*Work request*
Exact copies of the lines from the line containing "Local Open Scope list_scope." through the last line of the entries below are the whole answer.

### Task inputs

(* ===================================================================== *)
(** * The rest of imageutils.py, and more ways to read a run *)
(* ===================================================================== *)

Module ImageUtilsRest.

(** Two floats are the same datum (NaN is NaN, the two zeros differ). *)
Definition float_eqb (x y : pyfloat) : bool :=
  match x, y with
  | S754_zero a, S754_zero b => Bool.eqb a b
  | S754_infinity a, S754_infinity b => Bool.eqb a b
  | S754_nan, S754_nan => true
  | S754_finite a m e, S754_finite b m' e' =>
      Bool.eqb a b && Pos.eqb m m' && Z.eqb e e'
  | _, _ => false
  end.

(** [0.5 * k] for an [int] [k]: half the downsampling factor. *)
Definition half_of (k : Z) : pyfloat := float_mul float_half (float_lit k).

(** The integers from [lo] on, [n] of them. *)
Definition Zseq (lo : Z) (n : nat) : list Z :=
  map (fun i => (lo + Z.of_nat i)%Z) (seq 0 n).

Section ApplyGaussian.
Context {image kernel : Type} {IO : ImageOps image kernel}.

(** [gaussian_1d(s, truncated=truncated)] of [cudants.losses.cc], at any
    truncation. *)
Variable gaussian_1d_truncated : pyfloat -> pyfloat -> kernel.

(** [apply_gaussian]; [sigma] is a tensor already, its elements are taken
    as they are. *)
Definition apply_gaussian (image_ : image) (sigma : list pyfloat)
    (truncated : pyfloat) : image :=
  let gaussians := map (fun s => gaussian_1d_truncated s truncated) sigma in
  let image_smooth := separable_filtering image_ gaussians in
  image_smooth.

End ApplyGaussian.

End ImageUtilsRest.

Module Trace.

Section Trace.
Context {R : Type} {SR : Scalar R}.
Context {image : Type}.
Context {opt_state : Type}
        {SS : Affine.Session (R := R) (image := image) opt_state}.

(** The parameter at each call of [get_affine_matrix] that returned. *)
Definition reads_of (evs : list (Affine.event R image)) : list (tensor R) :=
  flat_map (fun ev =>
              match ev with
              | Affine.Read param _ => [param]
              | _ => []
              end) evs.

Definition all_reads (trs : list (Affine.scale_trace R image))
  : list (tensor R) :=
  flat_map (fun st => reads_of (Affine.st_events st)) trs.

(** The parameter and the optimizer after one [optimizer.step()] on a
    gradient. *)
Definition step_of (opt : opt_state) (param grad : tensor R)
  : tensor R * opt_state :=
  (mkTensor (shape param) (fst (Affine.optimizer_step opt param grad)),
   snd (Affine.optimizer_step opt param grad)).

(** [param_chain raised s reads s']: from the parameter and optimizer [s],
    the parameters read are [reads], each the step of the one before it on
    some gradient, and [s'] is what the last step left; [raised] tells that
    the last read was not followed by a step. *)
Inductive param_chain
  : bool -> tensor R * opt_state -> list (tensor R) ->
    tensor R * opt_state -> Prop :=
| chain_end s : param_chain false s [] s
| chain_raise p opt : param_chain true (p, opt) [p] (p, opt)
| chain_step raised p opt grad rest final :
    param_chain raised (step_of opt p grad) rest final ->
    param_chain raised (p, opt) (p :: rest) final.
(** * Lawsparkai backend: data preparation and fine-tuning services

    A shallow embedding of
    - [backend/app/services/data_preparation_service.py]
      (redaction, complexity, pair synthesis, metrics, export),
    - [backend/app/services/fine_tuning_service.py] (the job simulator),
    - [backend/app/api/v1/endpoints/fine_tuning.py] (the cancel endpoint),
    together with the properties the specification states about them.

    Conventions.
    - A Python [str] that is scanned character by character (document
      text, regular-expression subjects) is a [list ascii]; the classes
      [\w], [\d], [\s] and case folding are the ASCII restrictions of
      Python's Unicode ones.  Record fields and dictionary keys are
      [string]s.
    - A Python [float] obtained by true division of integers is a
      rational ([Q]).
    - A [dict] used as a counter is a [gmap string nat]. *)

From Stdlib Require Import List Ascii String ZArith QArith Lia Bool.
From Stdlib Require Import DecimalString.
From stdpp Require Import gmap strings list.

Import ListNotations.
Local Open Scope list_scope.
Local Open Scope nat_scope.

(** Document text: a literal of the source is written [txt "..."]. *)
Definition text := list ascii.
Definition txt (s : string) : text := list_ascii_of_string s.


Fixpoint starts_with (p s : text) : bool :=
  match p, s with
  | [], _ => true
  | x :: p', y :: s' => Ascii.eqb x y && starts_with p' s'
  | _ :: _, [] => false
  end.


(** ** Python string primitives *)
Module Py.

Definition code (c : ascii) : nat := nat_of_ascii c.

Definition between (lo hi : nat) (c : ascii) : bool :=
  (lo <=? code c) && (code c <=? hi).

(** [str.isspace] on one character: TAB..CR, FS..US and SPACE. *)
Definition isspace (c : ascii) : bool :=
  between 9 13 c || between 28 32 c.

Definition isdigit (c : ascii) : bool := between 48 57 c.
Definition isupper (c : ascii) : bool := between 65 90 c.
Definition islower (c : ascii) : bool := between 97 122 c.
Definition isalpha (c : ascii) : bool := isupper c || islower c.

(** [\w]: alphanumeric or underscore. *)
Definition isword (c : ascii) : bool :=
  isalpha c || isdigit c || Ascii.eqb c "_".

Definition swapcase (c : ascii) : ascii :=
  if isupper c then ascii_of_nat (code c + 32)
  else if islower c then ascii_of_nat (code c - 32)
  else c.

(** [s.split()]: maximal runs of non-whitespace characters.
    [cur] is the word being read, in reverse. *)
Fixpoint split_ws_go (cur : text) (s : text) : list text :=
  match s with
  | [] => match cur with [] => [] | _ => [rev cur] end
  | c :: s' =>
      if isspace c
      then match cur with
           | [] => split_ws_go [] s'
           | _ => rev cur :: split_ws_go [] s'
           end
      else split_ws_go (c :: cur) s'
  end.

Definition split_ws (s : text) : list text := split_ws_go [] s.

######

*Exercise output*
Local Open Scope list_scope.
Local Open Scope nat_scope.

(** Document text: a literal of the source is written [txt "..."]. *)
Definition text := list ascii.
Definition txt (s : string) : text := list_ascii_of_string s.


Fixpoint starts_with (p s : text) : bool :=
  match p, s with
  | [], _ => true
  | x :: p', y :: s' => Ascii.eqb x y && starts_with p' s'
  | _ :: _, [] => false
  end.


(** ** Python string primitives *)
Module Py.

Definition code (c : ascii) : nat := nat_of_ascii c.

Definition between (lo hi : nat) (c : ascii) : bool :=
  (lo <=? code c) && (code c <=? hi).

(** [str.isspace] on one character: TAB..CR, FS..US and SPACE. *)
Definition isspace (c : ascii) : bool :=
  between 9 13 c || between 28 32 c.

Definition isdigit (c : ascii) : bool := between 48 57 c.
Definition isupper (c : ascii) : bool := between 65 90 c.
Definition islower (c : ascii) : bool := between 97 122 c.
Definition isalpha (c : ascii) : bool := isupper c || islower c.

(** [\w]: alphanumeric or underscore. *)
Definition isword (c : ascii) : bool :=
  isalpha c || isdigit c || Ascii.eqb c "_".

Definition swapcase (c : ascii) : ascii :=
  if isupper c then ascii_of_nat (code c + 32)
  else if islower c then ascii_of_nat (code c - 32)
  else c.

(** [s.split()]: maximal runs of non-whitespace characters.
    [cur] is the word being read, in reverse. *)
Fixpoint split_ws_go (cur : text) (s : text) : list text :=
  match s with
  | [] => match cur with [] => [] | _ => [rev cur] end
  | c :: s' =>
      if isspace c
      then match cur with
           | [] => split_ws_go [] s'
           | _ => rev cur :: split_ws_go [] s'
           end
      else split_ws_go (c :: cur) s'
  end.

Definition split_ws (s : text) : list text := split_ws_go [] s.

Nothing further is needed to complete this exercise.